Oui je me trompe : cercle et ligne enclenchent la même absurdité. Nous avons cru inventer le progrès, l'avancée et l'escalade en rompant la ballade du temps. Las, à la fin, tout s'effondre au même. Nous demeurons les mêmes aussi vaniteux ; identiquement vains. Le poids le plus lourd disait Nietzsche. Ce n'est pas tant que l'orbe fût une maladresse de la ligne ou cette dernière la fatalité de la courbure ; c'est bien plutôt qu'à l'instar du désordre et de l'ordre, elles enchevêtrent comme une pliure de l'être.

Je suis peut-être comme ces enfants - qui finiront bien par revenir - ivres d'impatiences mais si insoucieux de rien saisir. L'absurdité ne m'inquiète pas ; bien moins en tout cas que l'obsession de la performance et l'ambition de marcher devant.

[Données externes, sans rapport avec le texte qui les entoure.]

Lemma gate_and_route_visited phase i step base attempt s :
  wp (gate_and_route phase i step base attempt) (visited phase i step s) host_error s.
Proof.
  unfold gate_and_route. wp_step. eapply wp_mono; [apply decide_gate_visited|..|done].
  intros n [h l w] Hv. simpl. walk_go. apply Hv.
Qed.

Lemma set_revision_same s :
  mk_cs s.(cs_host) s.(cs_log) (w_set_revision s.(cs_walk).(w_revision) s.(cs_walk)) = s.
Proof. by destruct s as [h l []]. Qed.

(** A visit that may fall through to the next arm. *)
Definition visited_or_quiet (phase : workflow_phase) (i : nat) (step : workflow_step) (s : cs)
    (n : option next) (s' : cs) : Prop :=
  match n with
  | Some n => visited phase i step s n s'
  | None => quiet step.(ws_id) s s'
  end.

Lemma fan_out_arm_visited phase i step s :
  wp (fan_out_arm phase i step) (visited_or_quiet phase i step s) host_error s.
Proof.
  unfold fan_out_arm. wp_step. eapply wp_mono; [apply resolve_items_quiet|..|done].
  intros items [h l w] [Hq Hfan]. destruct items as [|it items]; [by wp_step|].
  specialize (Hfan (λ e, ltac:(discriminate e))).
  eapply (wp_mono _ (λ n s', ∃ n', n = Some n' ∧ visited phase i step (mk_cs h l w) n' s')); [|
    intros n s' (n' & -> & Hv); simpl; by eapply quiet_visited|done].
  walk_step. walk_step. do 4 (walk_step; simpl). do 4 (walk_step; simpl).
  destruct (fr_terminal a); simpl.
  { walk_go. eexists. split; [done|]. return_leaf. simpl; eauto. }
  wp_step. apply (wp_mono _ (λ _ s', quiet (ws_id step) (mk_cs h l w) s') _ host_error).
  { apply wp_when; intros _; walk_go; quiet_leaf. }
  2: done. intros _ s1 Hq1.
  destruct (hasTrailingGate step) eqn:Ht.
  - wp_step. eapply wp_mono; [apply decide_gate_visited|..|done].
    intros n s2 Hv. walk_step. eexists. split; [done|]. eapply quiet_visited; [exact Hq1|].
    specialize (Hv (w_revision (cs_walk s2))). by rewrite set_revision_same in Hv.
  - destruct s1 as [h1 l1 w1]. walk_go. eexists. split; [done|]. eapply quiet_visited; [exact Hq1|].
    goto_leaf. apply moved_on; [|done]. eapply (passed_done _ _ _ _ 1); [reflexivity|].
    unfold gated. rewrite Ht, bool_decide_eq_true_2 by done. by rewrite andb_false_r.
Qed.

Definition skipped_or_quiet (phase : workflow_phase) (i : nat) (step : workflow_step) (s : cs)
    (b : bool) (s' : cs) : Prop :=
  visited_or_quiet phase i step s (if b then Some (Goto (S i)) else None) s'.

Ltac skip_leaf := goto_leaf; (apply moved_on; [eapply passed_skipped|]; reflexivity).

Lemma closing_stage_visited phase i step s :
  wp (closing_stage step phase) (skipped_or_quiet phase i step s) host_error s.
Proof.
  destruct s as [h l w]. unfold closing_stage. walk_go.
  destruct (w_skipToHumanGate w); [|walk_go; quiet_leaf].
  destruct (isPureHumanGate step || hasTrailingGate step); walk_go; [quiet_leaf|skip_leaf].
Qed.

Lemma optional_gate_arm_visited phase i step s :
  wp (optional_gate_arm step phase) (skipped_or_quiet phase i step s) host_error s.
Proof.
  destruct s as [h l w]. unfold optional_gate_arm.
  destruct (h_shouldSkipHumanGate host); [|walk_go; quiet_leaf].
  destruct (isPureHumanGate step && ws_optional step); [|walk_go; quiet_leaf].
  walk_go. destruct a; walk_go; [skip_leaf|quiet_leaf].
Qed.

Lemma review_lap_visited phase i step base attempt text s :
  wp (review_lap phase i step base attempt text) (visited_or_quiet phase i step s) host_error s.
Proof.
  unfold review_lap. destruct s as [h l w]. walk_step. walk_step. wp_step.
  eapply wp_mono; [apply readResult_quiet|..|done].
  intros [rv|] s1 [Q1 Hrv]; [|by wp_step]. destruct (Hrv rv eq_refl) as [Hr Hi].
  wp_step. eapply wp_mono; [apply record_round_quiet|..|done].
  intros [[round earlier] doc] s2 [Q2 Hdoc]. simpl in *.
  assert (Q : quiet (ws_id step) (mk_cs h l w) s2) by (by etransitivity).
  assert (None_leaf : wp (mret None) (visited_or_quiet phase i step (mk_cs h l w)) host_error s2)
    by (by wp_step).
  destruct (rv_blocking rv); [|done]. destruct (rv_index rv) as [index|]; [|done].
  destruct doc as [doc|]; [|done].
  destruct s2 as [h2 l2 w2]. walk_step. walk_step. wp_step.
  eapply wp_mono; [apply decideReviewLoop_quiet|..|done].
  intros d [h3 l3 w3] [Q3 Hd]. destruct d as [st|[e|]].
  - specialize (Hd st eq_refl). walk_go.
    assert (Q' : quiet (ws_id step) (mk_cs h l w) (mk_cs h3 l3 w3)) by (by etransitivity).
    eapply quiet_visited; [exact Q'|]. destruct Q3 as [_ _ _ _ _ Ha _]. simpl in Ha. rewrite <- Ha in Hd |- *.
    goto_leaf. apply moved_lap; [done|by apply spent_insert|done].
  - walk_go. etransitivity; [exact Q|]. etransitivity; [exact Q3|]. quiet_leaf.
  - walk_go. by etransitivity.
Qed.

Que m'importe de n'arriver à rien si, au moins, le refrain que j'entonne n’abasourdit personne.

Peut-être est-ce à nous de conférer sens à ce qui n'en a pas ; ceci est vraisemblablement tout aussi vain. L'esprit souffle et les si fragiles traces de pas laissées dans le sable s'envolent comme en un tourbillon.

L'inutile, l'insensé, l'absurde me reposent de ce capharnaüm enivrant où les certitudes des uns le disputent aux directives des autres ; les projets des troisièmes aux intérêts de tous. L'œuvre parfois a sa chance, trouvée dans ces pliures de l'être.